DATASET ENTRIES -
(** ** What a run reports *)

Lemma run_bind_ok {X Y} (m : Run P (Journalled B) X) (k : X -> Run P (Journalled B) Y) s y s' :
  run_bind m k s = (Ok y, s') <-> exists x s1, m s = (Ok x, s1) /\ k x s1 = (Ok y, s').
Proof.
  unfold run_bind. destruct (m s) as [[x|e] s1]; split.
  - intros H. by exists x, s1.
  - intros (x' & s2 & [= <- <-] & H). done.
  - intros [=].
  - by intros (x' & s2 & [=] & H).
Qed.
Lemma pure_ok {X} (m : result CanonicalRuntimeError X) (s : RunState P (Journalled B)) x s' :
  pure m s = (Ok x, s') <-> m = Ok x /\ s' = s.
Proof. unfold pure. split; [by intros [= -> ->]|by intros [-> ->]]. Qed.
Lemma on_store_ok {X} (f : Tables -> result CanonicalStoreError (X * Tables))
    (s : RunState P (Journalled B)) x s' : on_store f s = (Ok x, s') ->
  f (rt_store s) = Ok (x, rt_store s') /\ ag_asked s' = ag_asked s.
Proof.
  unfold on_store. destruct (f (rt_store s)) as [[y t]|e]; [|done]. by intros [= <- <-].
Qed.
Lemma or_recover_ok {X} c reason now wrap (m : result string X)
    (s : RunState P (Journalled B)) x s' :
  or_recover c reason now wrap m s = (Ok x, s') -> m = Ok x /\ s' = s.
Proof.
  destruct m as [y|e]; [by intros [= -> ->]|]. intros H. simpl in H.
  apply run_bind_ok in H as (u & s1 & _ & H). by apply pure_ok in H as [? _].
Qed.

(** The ports other than [open_occurrence] leave the journal alone. *)
Lemma on_present_ok {X} (f : P -> result string X * P) (s : RunState P (Journalled B)) x s' :
  on_present f s = (Ok x, s') -> rt_store s' = rt_store s /\ ag_asked s' = ag_asked s.
Proof. unfold on_present. destruct (f (rt_present s)). by intros [= _ <-]. Qed.
Lemma on_status_ok campaign_id occurrence_id (s : RunState P (Journalled B)) x s' :
  on_ag (port_status campaign_id occurrence_id) s = (Ok x, s') ->
  rt_store s' = rt_store s /\ ag_asked s' = ag_asked s.
Proof.
  unfold on_ag, ag_asked. simpl. destruct (port_status campaign_id occurrence_id (rt_ag s).1).
  by intros [= _ <-].
Qed.
Lemma on_open_ok r (s : RunState P (Journalled B)) x s' :
  on_ag (open_occurrence r) s = (Ok x, s') ->
  rt_store s' = rt_store s /\ ag_asked s' = (ag_asked s ++ [r])%list.
Proof.
  unfold on_ag, ag_asked. simpl. destruct (open_occurrence r (rt_ag s).1).
  by intros [= _ <-].
Qed.

(** The first computation of a run that succeeds, named. *)
Tactic Notation "run_step" hyp(H) "as" simple_intropattern(x) ident(s1) ident(Hx) :=
  apply run_bind_ok in H as (x & s1 & Hx & H); cbv beta zeta in H.

Lemma close_run_ok lease recorded now (s : RunState P (Journalled B)) out s' : wf (rt_store s) ->
  get_cycle (lv_cycle_id lease) (rt_store s) = Ok recorded ->
  close_run lease recorded now s = (Ok out, s') ->
  wf (rt_store s') /\ exists c, out = Outcome_PostureOnly c /\ ag_asked s' = ag_asked s /\
  get_cycle (lv_cycle_id lease) (rt_store s') = Ok c /\ cy_status c = Cycle_Closed /\
  cy_prepared_ag_request c = None /\ cy_slot c = cy_slot recorded.
Proof using SC SA SU.
  intros Hw Hg H. unfold close_run in H. run_step H as c s1 Hclose.
  apply on_store_ok in Hclose as [Hclose Ho]. injection H as <- <-.
  destruct (close_spec _ _ _ _ _ _ Hw Hclose) as (Hc & b & Hb & Hst & Hn & Hs).
  rewrite Hg in Hb. injection Hb as <-.
  split; [by apply (canonical_step_wf _ _ Hw (step_close _ _ _ _ _ _ Hclose))|].
  exists c. by repeat split.
Qed.
(** The source reads the identity of the execution three times from the same value. *)
Definition step_execution (d : ProviderAdmissionDispositionV1) (normalized : value)
    (s : SwitchyardReplayState) : result ContractError SwitchyardReplayState :=
  exact_object_keys normalized
    ["provider_execution_identity"; "provider_execution_step_identity";
     "first_admission_boundary"; "observed_at_ms"] "provider step normalized closure" ;?
  let? step := ok_or (value_get normalized "provider_execution_step_identity")
    (InvalidField "provider step identity") in
  reject (rs_saw_approval s) (InvalidField "provider activity followed unanswered approval") ;?
  let? p := ok_or (rs_pending_request s) (InvalidField "response without provider request") in
  check_step_binding d step p ;?
  reject (is_none (rs_execution s)
          && negb (String.eqb (pn_occurrence p) (dp_provider_request_occurrence_id d)))
    (InvalidField "admitted provider request occurrence") ;?
  let? identity := ok_or (value_get normalized "provider_execution_identity")
    (InvalidField "provider execution identity") in
  let? observed := provider_execution_from_switchyard identity in
  execution_identity_validate observed ;?
  reject (match rs_execution s with
          | Some prior => negb (bool_decide (prior = observed)) | None => false end
          || is_some (rs_open_response s))
    (InvalidField "provider execution continuity") ;?
  let? response_id := string_at step "response_id" in
  let? observed_at_ms := integer normalized "observed_at_ms" in
  reject (negb (String.eqb response_id (xi_first_response_id observed))
          && is_none (rs_execution s))
    (InvalidField "first response identity") ;?
  reject ((observed_at_ms <? pn_started_at_ms p)%Z || precedes_boundary observed_at_ms s
          || bool_decide (response_id ∈ rs_completed_responses s)
          || bool_decide (pn_occurrence p ∈ rs_completed_request_occurrences s))
    (InvalidField "provider response exact owner ordering") ;?
  Ok (with_response (Some observed) (Some response_id) (rs_completed_responses s)
        (with_boundary (pn_occurrence p) observed_at_ms s)).

Definition step_refused (normalized : value) (s : SwitchyardReplayState)
    : result ContractError SwitchyardReplayState :=
  reject (is_some (rs_refusal s) || is_some (rs_execution s) || is_none (rs_pending_request s))
    (InvalidField "refusal transition") ;?
  let unbound := InvalidField "refusal request binding" in
  let? occurrence := string_at normalized "request_occurrence_id" in
  let? p := ok_or (rs_pending_request s) unbound in
  reject (negb (String.eqb (pn_occurrence p) occurrence)) unbound ;?
  let? sampling_ordinal := integer normalized "sampling_ordinal" in
  reject (negb (pn_sampling_ordinal p =? sampling_ordinal)%Z) unbound ;?
  let? request_order := integer normalized "request_order" in
  reject (negb (pn_request_order p =? request_order)%Z) unbound ;?
  let? observed_at_ms := integer normalized "observed_at_ms" in
  reject ((observed_at_ms <? pn_started_at_ms p)%Z || precedes_boundary observed_at_ms s
          || bool_decide (occurrence ∈ rs_completed_request_occurrences s))
    (InvalidField "provider refusal exact owner ordering") ;?
  let? retry_after_ms := match value_get normalized "retry_after_ms" with
                         | Some v => Ok (as_i64 v)
                         | None => Err (InvalidField "retry_after_ms")
                         end in
  Ok (with_refusal {| rf_occurrence := occurrence; rf_retry_after_ms := retry_after_ms;
                      rf_observed_at_ms := observed_at_ms |}
        (with_boundary occurrence observed_at_ms s)).

Definition step_response_completed (normalized : value) (s : SwitchyardReplayState)
    : result ContractError SwitchyardReplayState :=
  exact_object_keys normalized ["response_id"; "proves_new_admission"]
    "provider completion normalized closure" ;?
  reject (negb (bool_decide (get_bool normalized "proves_new_admission" = Some false)))
    (InvalidField "completion admission substitution") ;?
  let? response_id := string_at normalized "response_id" in
  reject (negb (bool_decide (rs_open_response s = Some response_id))
          || bool_decide (response_id ∈ rs_completed_responses s))
    (InvalidField "response completion order") ;?
  Ok (with_response (rs_execution s) None ({[response_id]} ∪ rs_completed_responses s) s).
Definition draft_packet : NightshiftPacketV1 :=
  {| pk_schema := NIGHTSHIFT_PACKET_SCHEMA_V1; pk_packet_id := "packet-1";
     pk_packet_digest := zeros; pk_created_at := 1000; pk_current_until := 9000;
     pk_authoring := {| au_agent := "agent"; au_session := "session";
                        au_authority_basis := "operator" |};
     pk_canonicalization := {| ca_algorithm := "RFC8785-JCS"; ca_digest_algorithm := "SHA-256";
                               ca_digest_preimage := NIGHTSHIFT_PACKET_DIGEST_PREIMAGE_V1 |};
     pk_source_evidence := [{| se_repository := "repo"; se_branch := "main";
                               se_commit := sample_commit; se_path := "README.md";
                               se_file_digest := zeros;
                               se_predecessor_classification := "NONE" |}];
     pk_repository_custody := [{| rc_repository := "repo"; rc_path := "/repo";
                                  rc_branch := "main"; rc_commit := sample_commit;
                                  rc_remote := None; rc_remote_commit := None;
                                  rc_worktree_clean := true; rc_discrepancy := None |}];
     pk_global_constraints := {| gc_allowed_actions := ["edit"]; gc_forbidden_actions := ["push"];
                                 gc_invariants := ["tests pass"] |};
     pk_work_items := sample_items;
     pk_worker_budget := {| wb_maximum_concurrent_mutating_workers := 2;
                            wb_recursive_worker_swarms_forbidden := true;
                            wb_reserve_posture := "half" |};
     pk_human_question_criteria := ["ambiguity"];
     pk_switchyard := {| sw_alias := "alias"; sw_plan_ref := "";
                         sw_transport_fields := ["alias"; "plan_ref"; "nonce"] |} |}.

Definition sample_packet : NightshiftPacketV1 :=
  Eval vm_compute in or_else (seal draft_packet) draft_packet.

Example sample_packet_sealed : seal draft_packet = Ok sample_packet.
Proof. vm_compute. reflexivity. Qed.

WORK INSTRUCTIONS - Look above for the line holding "simple_intropattern(x) ident(s1) ident(Hx)" and the line holding "let? p := ok_or (rs_pending_request s) (InvalidField", then output exactly those two lines and every line between them, nothing more.

SOLUTION BELOW -
Tactic Notation "run_step" hyp(H) "as" simple_intropattern(x) ident(s1) ident(Hx) :=
  apply run_bind_ok in H as (x & s1 & Hx & H); cbv beta zeta in H.

Lemma close_run_ok lease recorded now (s : RunState P (Journalled B)) out s' : wf (rt_store s) ->
  get_cycle (lv_cycle_id lease) (rt_store s) = Ok recorded ->
  close_run lease recorded now s = (Ok out, s') ->
  wf (rt_store s') /\ exists c, out = Outcome_PostureOnly c /\ ag_asked s' = ag_asked s /\
  get_cycle (lv_cycle_id lease) (rt_store s') = Ok c /\ cy_status c = Cycle_Closed /\
  cy_prepared_ag_request c = None /\ cy_slot c = cy_slot recorded.
Proof using SC SA SU.
  intros Hw Hg H. unfold close_run in H. run_step H as c s1 Hclose.
  apply on_store_ok in Hclose as [Hclose Ho]. injection H as <- <-.
  destruct (close_spec _ _ _ _ _ _ Hw Hclose) as (Hc & b & Hb & Hst & Hn & Hs).
  rewrite Hg in Hb. injection Hb as <-.
  split; [by apply (canonical_step_wf _ _ Hw (step_close _ _ _ _ _ _ Hclose))|].
  exists c. by repeat split.
Qed.
(** The source reads the identity of the execution three times from the same value. *)
Definition step_execution (d : ProviderAdmissionDispositionV1) (normalized : value)
    (s : SwitchyardReplayState) : result ContractError SwitchyardReplayState :=
  exact_object_keys normalized
    ["provider_execution_identity"; "provider_execution_step_identity";
     "first_admission_boundary"; "observed_at_ms"] "provider step normalized closure" ;?
  let? step := ok_or (value_get normalized "provider_execution_step_identity")
    (InvalidField "provider step identity") in
  reject (rs_saw_approval s) (InvalidField "provider activity followed unanswered approval") ;?
  let? p := ok_or (rs_pending_request s) (InvalidField "response without provider request") in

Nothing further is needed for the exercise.